Я особенно любил таких, которые увлекаются, хотя самому же приходилось их одергивать. Поработаешь с таким и смотришь — выработался настоящий боец.

Вижу однажды — стоит кто-то во весь рост под огнем метрах в двухстах от немцев и размахивает плащ-палаткой. Не пойму, что случилось, чего он машет.

Потом спрашиваю:

— Что это за сумасшедший махал плащ-палаткой? Неужели жив остался?

Докладывают:

— Это боец Хамсашвили. Увидел какую-то цель, разволновался, что пулеметчики не стреляют по ней, выскочил и давай на виду у немцев вызывать огонь плащ-палаткой. Так поразил немцев, что они стрельбу прекратили, стали из окопов высовываться.

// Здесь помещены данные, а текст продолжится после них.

(* ===== verification/GoNet.v ===== *)
(** The parts of Go's [net/netip] and [net] packages the program uses: parsing and
    printing IP addresses, CIDR prefixes, and splitting host and port.

    An address is a 32- or 128-bit number; an IPv6 address carries its zone. The
    zero [netip.Addr], which is not valid, is [None] where a function returns it. *)

From S2P Require Import Prelude GoStrings GoEncoding.
Local Open Scope Z_scope.

Inductive Addr := V4 (a : Z) | V6 (a : Z) (zone : string).
#[export] Instance Addr_eq_dec : EqDecision Addr.
Proof. solve_decision. Defined.

(** ** Parsing *)

(** The loop of [parseIPv4Fields]: the previous byte, the value and the number of
    digits of the current field, and the fields before it. *)
Fixpoint parseIPv4Fields (s : bytes) (prev : option Ascii.ascii) (val : Z) (digLen : nat) (fields : list Z)
    : option (list Z) :=
  match s with
  | [] => if (length fields <? 3)%nat then None else Some (fields ++ [val])
  | c :: s =>
    if is_digit c then
      if (digLen =? 1)%nat && (val =? 0) then None
      else
        let val := val * 10 + (byte_val c - 48) in
        if 255 <? val then None else parseIPv4Fields s (Some c) val (S digLen) fields
    else if Ascii.eqb c dot then
      if bool_decide (prev = None) || bool_decide (s = []) || bool_decide (prev = Some dot) then None
      else if (length fields =? 3)%nat then None
      else parseIPv4Fields s (Some c) 0 0 (fields ++ [val])
    else None
  end.

(** Big-endian digits to a number. *)
Definition from_digits (base : Z) (ds : list Z) : Z := foldl (fun n d => n * base + d) 0 ds.

Definition parseIPv4 (s : bytes) : option Addr :=
  fields ← parseIPv4Fields s None 0 0 []; Some (V4 (from_digits 256 fields)).

Fixpoint span_hex (s : bytes) : list Z * bytes :=
  match s with
  | c :: s' => match hex_digit c with
               | Some d => let '(ds, r) := span_hex s' in (d :: ds, r)
               | None => ([], s)
               end
  | [] => ([], [])
  end.

Definition colon : Ascii.ascii := ":"%char.

(** The loop of [parseIPv6], [fuel] 16-bit groups from the end of the address: the
    groups so far, the group the ellipsis stands before, and what is left. *)
Fixpoint parse_groups (fuel : nat) (s : bytes) (groups : list Z) (ellipsis : option nat)
    : option (list Z * option nat * bytes) :=
  match fuel with
  | O => Some (groups, ellipsis, s)
  | S fuel =>
    let '(ds, rest) := span_hex s in
    if (length ds =? 0)%nat || (4 <? length ds)%nat then None
    else if bool_decide (head rest = Some dot) then
      if bool_decide (ellipsis = None) && negb (length groups =? 6)%nat then None
      else if (8 <? length groups + 2)%nat then None
      else match parseIPv4Fields s None 0 0 [] with
           | Some [a; b; c; d] => Some (groups ++ [a * 256 + b; c * 256 + d], ellipsis, [])
           | _ => None
           end
    else
      let groups := groups ++ [from_digits 16 ds] in
      match rest with
      | [] => Some (groups, ellipsis, [])
      | c :: s =>
        if negb (Ascii.eqb c colon) then None
        else match s with
             | [] => None
             | c :: s' =>
               if Ascii.eqb c colon then
                 if bool_decide (is_Some ellipsis) then None
                 else match s' with
                      | [] => Some (groups, Some (length groups), [])
                      | _ => parse_groups fuel s' groups (Some (length groups))
                      end
               else parse_groups fuel s groups ellipsis
             end
      end
  end.

Definition expand (groups : list Z) (ellipsis : option nat) : option (list Z) :=
  match ellipsis with
  | None => if (length groups <? 8)%nat then None else Some groups
  | Some e =>
    if (length groups <? 8)%nat
    then Some (take e groups ++ replicate (8 - length groups) 0 ++ drop e groups)
    else None
  end.

(** What is before and after the first [c]. *)
Fixpoint cut (c : Ascii.ascii) (s : bytes) : option (bytes * bytes) :=
  match s with
  | [] => None
  | x :: s => if Ascii.eqb x c then Some ([], s) else p ← cut c s; Some (x :: p.1, p.2)
  end.

Definition parseIPv6 (input : bytes) : option Addr :=
  let '(s, zone) := match cut "%" input with Some p => p | None => (input, []) end in
  if bool_decide (is_Some (cut "%" input)) && bool_decide (zone = []) then None
  else
    let '(s, ellipsis) := match s with
      | c1 :: c2 :: s' => if Ascii.eqb c1 colon && Ascii.eqb c2 colon then (s', Some 0%nat) else (s, None)
      | _ => (s, None)
      end in
    if bool_decide (ellipsis = Some 0%nat) && bool_decide (s = []) then Some (V6 0 (string_of zone))
    else
      p ← parse_groups 8 s [] ellipsis;
      let '(groups, ellipsis, rest) := p in
      if negb (bool_decide (rest = [])) then None
      else
        groups ← expand groups ellipsis;
        Some (V6 (from_digits 65536 groups) (string_of zone)).

(** The first dot, colon or percent sign says which form the address has. *)
Fixpoint address_form (s : bytes) : option Ascii.ascii :=
  match s with
  | [] => None
  | c :: s => if Ascii.eqb c dot || Ascii.eqb c colon || Ascii.eqb c "%" then Some c else address_form s
  end.

Definition ParseAddr (s : string) : option Addr :=
  match address_form (bytes_of s) with
  | Some c =>
    if Ascii.eqb c dot then parseIPv4 (bytes_of s)
    else if Ascii.eqb c colon then parseIPv6 (bytes_of s)
    else None
  | None => None
  end.

(** An IPv4-mapped IPv6 address, without its zone, as IPv4. *)
Definition Unmap (a : Addr) : Addr :=
  match a with
  | V6 n _ => if n / 2 ^ 32 =? 0xffff then V4 (n mod 2 ^ 32) else a
  | V4 _ => a
  end.

(** ** Printing *)

(** [k] digits of [n] in [base], the most significant first. *)
Fixpoint to_digits (base : Z) (k : nat) (n : Z) : list Z :=
  match k with
  | O => []
  | S k => to_digits base k (n / base) ++ [n mod base]
  end.

(** A 16-bit number in hexadecimal, without leading zeros. *)
Definition hex16 (n : Z) : bytes :=
  map hex_char (if n <? 16 then [n] else if n <? 256 then to_digits 16 2 n
                else if n <? 4096 then to_digits 16 3 n else to_digits 16 4 n).

Definition string4 (a : Z) : bytes := join_bytes dot (map FormatUint (to_digits 256 4 a)).

Fixpoint zero_run (gs : list Z) : nat :=
  match gs with
  | g :: gs => if g =? 0 then S (zero_run gs) else O
  | [] => O
  end.

(** The start and length of the first longest run of two or more zero groups. *)
Definition longest_run (gs : list Z) : nat * nat :=
  foldl (fun best i => let l := zero_run (drop i gs) in
    if (2 <=? l)%nat && (snd best <? l)%nat then (i, l) else best) (0%nat, 0%nat) (seq 0 8).

Definition string6 (n : Z) (zone : string) : bytes :=
  let gs := to_digits 65536 8 n in
  let '(start, len) := longest_run gs in
  let part gs := join_bytes colon (map hex16 gs) in
  (if (len =? 0)%nat then part gs
   else part (take start gs) ++ [colon; colon] ++ part (drop (start + len) gs))
  ++ (if bool_decide (zone = "") then [] else "%"%char :: bytes_of zone).

(** [Addr.String], for an address that is not IPv4-mapped. *)
Definition Addr_String (a : Addr) : string :=
  string_of match a with V4 n => string4 n | V6 n zone => string6 n zone end.

(** ** Prefixes *)

Record Prefix := mkPrefix { p_addr : Addr; p_bits : Z }.
#[export] Instance Prefix_eq_dec : EqDecision Prefix.
Proof. solve_decision. Defined.

Definition width (a : Addr) : Z := match a with V4 _ => 32 | V6 _ _ => 128 end.
Definition has_zone (a : Addr) : bool := match a with V6 _ z => negb (bool_decide (z = "")) | V4 _ => false end.

(** What is before and after the last [c]. *)
Definition cut_last (c : Ascii.ascii) (s : bytes) : option (bytes * bytes) :=
  match cut c (rev s) with
  | Some (after, before) => Some (rev before, rev after)
  | None => None
  end.

Definition ParsePrefix (s : string) : option Prefix :=
  match cut_last slash (bytes_of s) with
  | None => None
  | Some (a, bits) =>
    match ParseAddr (string_of a) with
    | None => None
    | Some ip =>
      if has_zone ip then None
      else if bool_decide (bits = []) || negb (forallb is_digit bits)
              || ((1 <? length bits)%nat && bool_decide (head bits = Some (chr 48))) then None
      else
        let n := numeral_value bits in
        if width ip <? n then None else Some (mkPrefix ip n)
    end
  end.

Definition mask (n w bits : Z) : Z := n / 2 ^ (w - bits) * 2 ^ (w - bits).

Definition Masked (p : Prefix) : Prefix :=
  mkPrefix (match p_addr p with V4 n => V4 (mask n 32 (p_bits p)) | V6 n z => V6 (mask n 128 (p_bits p)) z end)
    (p_bits p).

(** Same family, no zone, same leading bits. *)
Definition Contains (p : Prefix) (ip : Addr) : bool :=
  match p_addr p, ip with
  | V4 n, V4 m => Z.shiftr (Z.lxor m n) (32 - p_bits p) =? 0
  | V6 n _, V6 m zone => bool_decide (zone = "") && (Z.shiftr (Z.lxor m n) (128 - p_bits p) =? 0)
  | _, _ => false
  end.

(** ** Host and port *)

(** [net.SplitHostPort]: the host, or [None] on an error. *)
Definition SplitHost (hostport : bytes) : option bytes :=
  match cut_last colon hostport with
  | None => None
  | Some (before, after) =>
    match hostport with
    | "["%char :: inner =>
      match cut "]" inner with
      | None => None
      | Some (host, rest) =>
        (* the bracket must close just before the last colon *)
        if bool_decide (rest = colon :: after)
           && negb (bool_decide ("["%char ∈ inner)) && negb (bool_decide ("]"%char ∈ rest))
        then Some host else None
      end
    | _ =>
      if bool_decide (colon ∈ before) || bool_decide ("["%char ∈ hostport) || bool_decide ("]"%char ∈ hostport)
      then None else Some before
    end
  end.
(* ===== verification/GoTime.v ===== *)
(** Go's [time.Time.Format] with the [ANSIC] layout, for a time given as seconds since 1970
    and the offset of its zone. *)

From S2P Require Import Prelude GoStrings GoEncoding.
Local Open Scope Z_scope.

(** The proleptic Gregorian date of a day counted from 1970: the year starts in March, in
    eras of 400 years. *)
Definition civil (days : Z) : Z * Z * Z :=
  let z := days + 719468 in
  let doe := z mod 146097 in
  let yoe := (doe - doe / 1460 + doe / 36524 - doe / 146096) / 365 in
  let doy := doe - (365 * yoe + yoe / 4 - yoe / 100) in
  let mp := (5 * doy + 2) / 153 in
  let month := if mp <? 10 then mp + 3 else mp - 9 in
  (yoe + 400 * (z / 146097) + (if month <=? 2 then 1 else 0), month, doy - (153 * mp + 2) / 5 + 1).

(** Sunday first; 1970 began on a Thursday. *)
Definition weekday (days : Z) : Z := (days + 4) mod 7.

Definition day_names : list string := ["Sun"; "Mon"; "Tue"; "Wed"; "Thu"; "Fri"; "Sat"].
Definition month_names : list string :=
  ["Jan"; "Feb"; "Mar"; "Apr"; "May"; "Jun"; "Jul"; "Aug"; "Sep"; "Oct"; "Nov"; "Dec"].

Definition name_of (names : list string) (i : Z) : string := default ""%string (names !! Z.to_nat i).

(** At least so wide, filled on the left. *)
Definition padded (fill : Ascii.ascii) (width : nat) (n : Z) : string :=
  let d := FormatUint n in string_of (replicate (width - length d) fill ++ d).

(** [Mon Jan _2 15:04:05 2006] *)
Definition ANSIC (offset t : Z) : string :=
  let t := t + offset in
  let days := t / 86400 in
  let secs := t mod 86400 in
  let '(year, month, day) := civil days in
  name_of day_names (weekday days) +:+ " " +:+ name_of month_names (month - 1) +:+ " " +:+ padded " " 2 day +:+ " "
  +:+ padded "0" 2 (secs / 3600) +:+ ":" +:+ padded "0" 2 (secs / 60 mod 60) +:+ ":" +:+ padded "0" 2 (secs mod 60)
  +:+ " " +:+ (if year <? 0 then "-" else "") +:+ padded "0" 4 (Z.abs year).

Example ANSIC_epoch : ANSIC 0 0 = "Thu Jan  1 00:00:00 1970"%string.
Proof. reflexivity. Qed.
Example ANSIC_leap : ANSIC (-18000) 951800399 = "Mon Feb 28 23:59:59 2000"%string /\ ANSIC 0 951825599 = "Tue Feb 29 11:59:59 2000"%string.
Proof. split; vm_compute; reflexivity. Qed.
Example ANSIC_zero : ANSIC 0 (-62135596800) = "Mon Jan  1 00:00:00 0001"%string.
Proof. vm_compute. reflexivity. Qed.
(** With an explicit authority there is nothing opaque, and the host is not left out. *)
Lemma Parse_authority strict sc s u : sc ∈ pg_schemes -> Parse strict (sc ++ bytes_of "://" ++ s) = Some u ->
  u_Scheme u = sc /\ u_Opaque u = [] /\ u_OmitHost u = false.
Proof.
  intros Hsc. unfold Parse.
  assert (exists t f, cut_or "#" (sc ++ bytes_of "://" ++ s) = (sc ++ colon :: slash :: slash :: t, f)) as (t & f & ->).
  { unfold cut_or, pg_schemes in *. apply elem_of_cons in Hsc as [->|Hsc]; [|apply list_elem_of_singleton in Hsc as ->];
      simpl; destruct (cut "#" s) as [[a b]|]; simpl; eauto. }
  destruct (parse strict _) as [v|] eqn:Hv; [|done]. cbn [mbind option_bind].
  destruct (with_raw EncodeFragment f) as [[f' raw]|]; [|done]. cbn [mbind option_bind]. intros [= <-]. cbn.
  unfold parse in Hv. destruct (has_ctl _); [done|]. rewrite bool_decide_false in Hv.
  2:{ intros H. apply (f_equal length) in H. rewrite length_app in H. simpl in H. lia. }
  assert (getScheme (sc ++ colon :: slash :: slash :: t) = Some (sc, slash :: slash :: t) /\
          lower_byte <$> sc = sc /\ sc <> []) as (Hg & Hlow & Hne).
  { unfold pg_schemes in Hsc. apply elem_of_cons in Hsc as [->|Hsc]; [done|]. by apply list_elem_of_singleton in Hsc as ->. }
  rewrite Hg in Hv. cbn [mbind option_bind] in Hv. rewrite Hlow, (bool_decide_false _ Hne) in Hv. cbn [negb] in Hv.
  assert (exists r q b, split_query (slash :: slash :: t) = (b, (slash :: slash :: r, q))) as (r & q & b & Hr).
  { unfold split_query. cbn [cut]. replace (Ascii.eqb slash "?") with false by done.
    destruct (cut "?" t) as [[]|]; cbn; eauto. }
  rewrite Hr in Hv. replace (starts_with [slash] (slash :: slash :: r)) with true in Hv by done.
  cbn [negb andb] in Hv. replace (starts_with [slash; slash] (slash :: slash :: r)) with true in Hv by done.
  cbn [negb andb orb] in Hv. destruct (split_authority _) as [a p].
  destruct (parseAuthority _ a) as [[user host]|]; [|done]. cbn [mbind option_bind] in Hv.
  destruct (with_raw _ p) as [[]|]; [|done]. cbn [mbind option_bind] in Hv. by injection Hv as <-.
Qed.

(** ** Queries *)

Lemma parse_encode_pair kv : parse_pair (encode_pair kv) = Some kv.
Proof.
  destruct kv as [k v]. unfold parse_pair, encode_pair. cbn [fst snd].
  pose proof (escape_clear EncodeQueryComponent) as Hc.
  assert (forall s c, one_of "&=;" c = true -> c ∉ escape EncodeQueryComponent s) as Hn.
  { intros s c Ho. eapply clear_notin; [apply Hc|]. revert Ho. apply implb_true_iff. revert c. apply byte_forall. by vm_compute. }
  rewrite bool_decide_false by (intros E; by apply app_eq_nil in E as [_ ?]).
  rewrite bool_decide_false.
  2:{ rewrite elem_of_app, elem_of_cons. intros [H|[H|H]]; [by eapply Hn in H|done|by eapply Hn in H]. }
  cbn [orb]. rewrite cut_or_app by (by apply Hn).
  rewrite !unescape_escape by done. cbn [mbind option_bind]. by rewrite string_of_bytes_of.
Qed.

Lemma encode_pair_no_amp kv : "&"%char ∉ encode_pair kv.
Proof.
  unfold encode_pair. rewrite elem_of_app, elem_of_cons.
  intros [H|[H|H]]; [|done|]; revert H; (eapply clear_notin; [apply escape_clear|done]).
Qed.

Lemma add_values acc k vs : foldl add_value acc (pair k <$> vs) =
  match vs with [] => acc | _ => <[k := default [] (acc !! k) ++ vs]> acc end.
Proof.
  revert acc. induction vs as [|v vs IH]; intros acc; [done|]. rewrite fmap_cons. cbn [foldl]. rewrite IH.
  unfold add_value. cbn [fst snd]. rewrite lookup_insert_eq. cbn [default]. destruct vs; [done|].
  unfold id. by rewrite insert_insert_eq, <- app_assoc.
Qed.

(** Values as [Query] makes them: every key has one. *)
Definition full (m : Values) : Prop := map_Forall (fun _ vs => vs <> []) m.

С орловским пополнением к нам пришел замечательный рисовальщик, карикатурист Сережа Орловский. Его рисунки мы передавали из взвода во взвод, из роты в роту, как боевые листки. Я сказал ему:

— А ну-ка изобрази, как Хамсашвили вызывал огонь плащ-палаткой.

Это был самый замечательный рисунок его. Весь батальон хохотал.

Про Хамсашвили говорили:

— Чудак, ничего не признает, по-своему воюет.

А он все-таки одним из первых в своей роте заслужил боевой орден.

Когда у нас пели «Широка страна моя родная, много в ней лесов, полей и рек…», я думал про себя: хотя бы поменьше было рек. В наступлении на водных рубежах нам было труднее всего, так как большинство бойцов нашего батальона, уроженцы южных степей, плохо плавали, некоторые совсем не умели, боялись воды.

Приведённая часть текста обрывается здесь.